TASK INPUTS:

-- -- --

(** [n] steps along [pprev]. *)
Fixpoint walk (n : nat) (p : N) : option N :=
  match n with
  | O => Some p
  | S n' => b ← h !! p; q ← CBlockIndex.pprev b; walk n' q
  end.

Definition height_of (p : N) : Z := from_option CBlockIndex.nHeight 0 (h !! p).

(** [q] is the ancestor of [p] at a height. *)
Definition ancestor_at (p : N) (height : Z) : option N := walk (Z.to_nat (height_of p - height)) p.

(** What holds of every entry: heights count the predecessors, and the skip
    pointer, when set, is the ancestor at [GetSkipHeight]. *)
Record block_ok (p : N) (b : CBlockIndex.t) : Prop := {
  ok_height : 0 <= CBlockIndex.nHeight b < 2 ^ 31;
  ok_prev : match CBlockIndex.pprev b with
            | None => CBlockIndex.nHeight b = 0
            | Some q => exists bq, h !! q = Some bq /\ CBlockIndex.nHeight b = CBlockIndex.nHeight bq + 1
            end;
  ok_skip : forall q, CBlockIndex.pskip b = Some q ->
            1 <= CBlockIndex.nHeight b /\ ancestor_at p (GetSkipHeight (CBlockIndex.nHeight b)) = Some q;
}.

Definition tree_ok : Prop := forall p b, h !! p = Some b -> block_ok p b.

Lemma walk_add n m p : walk (n + m) p = (q ← walk n p; walk m q).
Proof.
  revert p. induction n as [|n IH]; intros p; [done|]. cbn.
  destruct (h !! p) as [b|]; cbn; [|done]. destruct (CBlockIndex.pprev b); cbn; [|done]. apply IH.
Qed.

Lemma height_of_lookup p b : h !! p = Some b -> height_of p = CBlockIndex.nHeight b.
Proof. unfold height_of. by intros ->. Qed.

Context (Hok : tree_ok).

Lemma walk_total n p b : h !! p = Some b -> Z.of_nat n <= CBlockIndex.nHeight b ->
  exists q bq, walk n p = Some q /\ h !! q = Some bq /\
    CBlockIndex.nHeight bq = CBlockIndex.nHeight b - Z.of_nat n.
Proof.
  revert p b. induction n as [|n IH]; intros p b Hp Hn.
  - exists p, b. split_and!; [done..|lia].
  - cbn [walk]. rewrite Hp. cbn. destruct (Hok p b Hp) as [_ Hprev _].
    destruct (CBlockIndex.pprev b) as [q|]; [|lia]. destruct Hprev as (bq & Hq & Hh). cbn.
    destruct (IH q bq Hq) as (r & br & H1 & H2 & H3); [lia|]. exists r, br. split_and!; [done..|lia].
Qed.

Lemma ancestor_at_total p b height : h !! p = Some b -> 0 <= height <= CBlockIndex.nHeight b ->
  exists q bq, ancestor_at p height = Some q /\ h !! q = Some bq /\ CBlockIndex.nHeight bq = height.
Proof.
  intros Hp Hh. unfold ancestor_at. rewrite (height_of_lookup p b) by done.
  destruct (walk_total (Z.to_nat (CBlockIndex.nHeight b - height)) p b) as (q & bq & H1 & H2 & H3);
    [done|lia|]. exists q, bq. split_and!; [done..|lia].
Qed.

Lemma walk_height n p q b bq : walk n p = Some q -> h !! p = Some b -> h !! q = Some bq ->
  CBlockIndex.nHeight bq = CBlockIndex.nHeight b - Z.of_nat n.
Proof.
  revert p b. induction n as [|n IH]; intros p b; cbn [walk].
  - intros [= ->] H1 H2. simplify_eq. lia.
  - intros Hw Hp Hq. rewrite Hp in Hw. cbn in Hw. destruct (Hok p b Hp) as [_ Hprev _].
    destruct (CBlockIndex.pprev b) as [r|]; [|done]. destruct Hprev as (br & Hr & Hh). cbn in Hw.
    rewrite (IH r br) by done. lia.
Qed.

(** Ancestors of an ancestor. *)
Lemma ancestor_at_trans p b q bq k : h !! p = Some b -> h !! q = Some bq ->
  ancestor_at p (CBlockIndex.nHeight bq) = Some q ->
  CBlockIndex.nHeight bq <= CBlockIndex.nHeight b -> k <= CBlockIndex.nHeight bq ->
  ancestor_at q k = ancestor_at p k.
Proof.
  intros Hp Hq Ha Hle Hk. unfold ancestor_at in *.
  rewrite (height_of_lookup p b), (height_of_lookup q bq) in * by done.
  replace (Z.to_nat (CBlockIndex.nHeight b - k)) with
    (Z.to_nat (CBlockIndex.nHeight b - CBlockIndex.nHeight bq)
     + Z.to_nat (CBlockIndex.nHeight bq - k))%nat by lia.
  by rewrite walk_add, Ha.
Qed.

Lemma ancestor_at_self p b : h !! p = Some b -> ancestor_at p (CBlockIndex.nHeight b) = Some p.
Proof. intros Hp. unfold ancestor_at. by rewrite (height_of_lookup p b), Z.sub_diag. Qed.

-- -- --

EXERCISE DESCRIPTION: Restate the listing word for word, but only from its first line through the line with "Record block_ok (p", keeping both end lines.

WRITTEN RESPONSE:
(** [n] steps along [pprev]. *)
Fixpoint walk (n : nat) (p : N) : option N :=
  match n with
  | O => Some p
  | S n' => b ← h !! p; q ← CBlockIndex.pprev b; walk n' q
  end.

Definition height_of (p : N) : Z := from_option CBlockIndex.nHeight 0 (h !! p).

(** [q] is the ancestor of [p] at a height. *)
Definition ancestor_at (p : N) (height : Z) : option N := walk (Z.to_nat (height_of p - height)) p.

(** What holds of every entry: heights count the predecessors, and the skip
    pointer, when set, is the ancestor at [GetSkipHeight]. *)
Record block_ok (p : N) (b : CBlockIndex.t) : Prop := {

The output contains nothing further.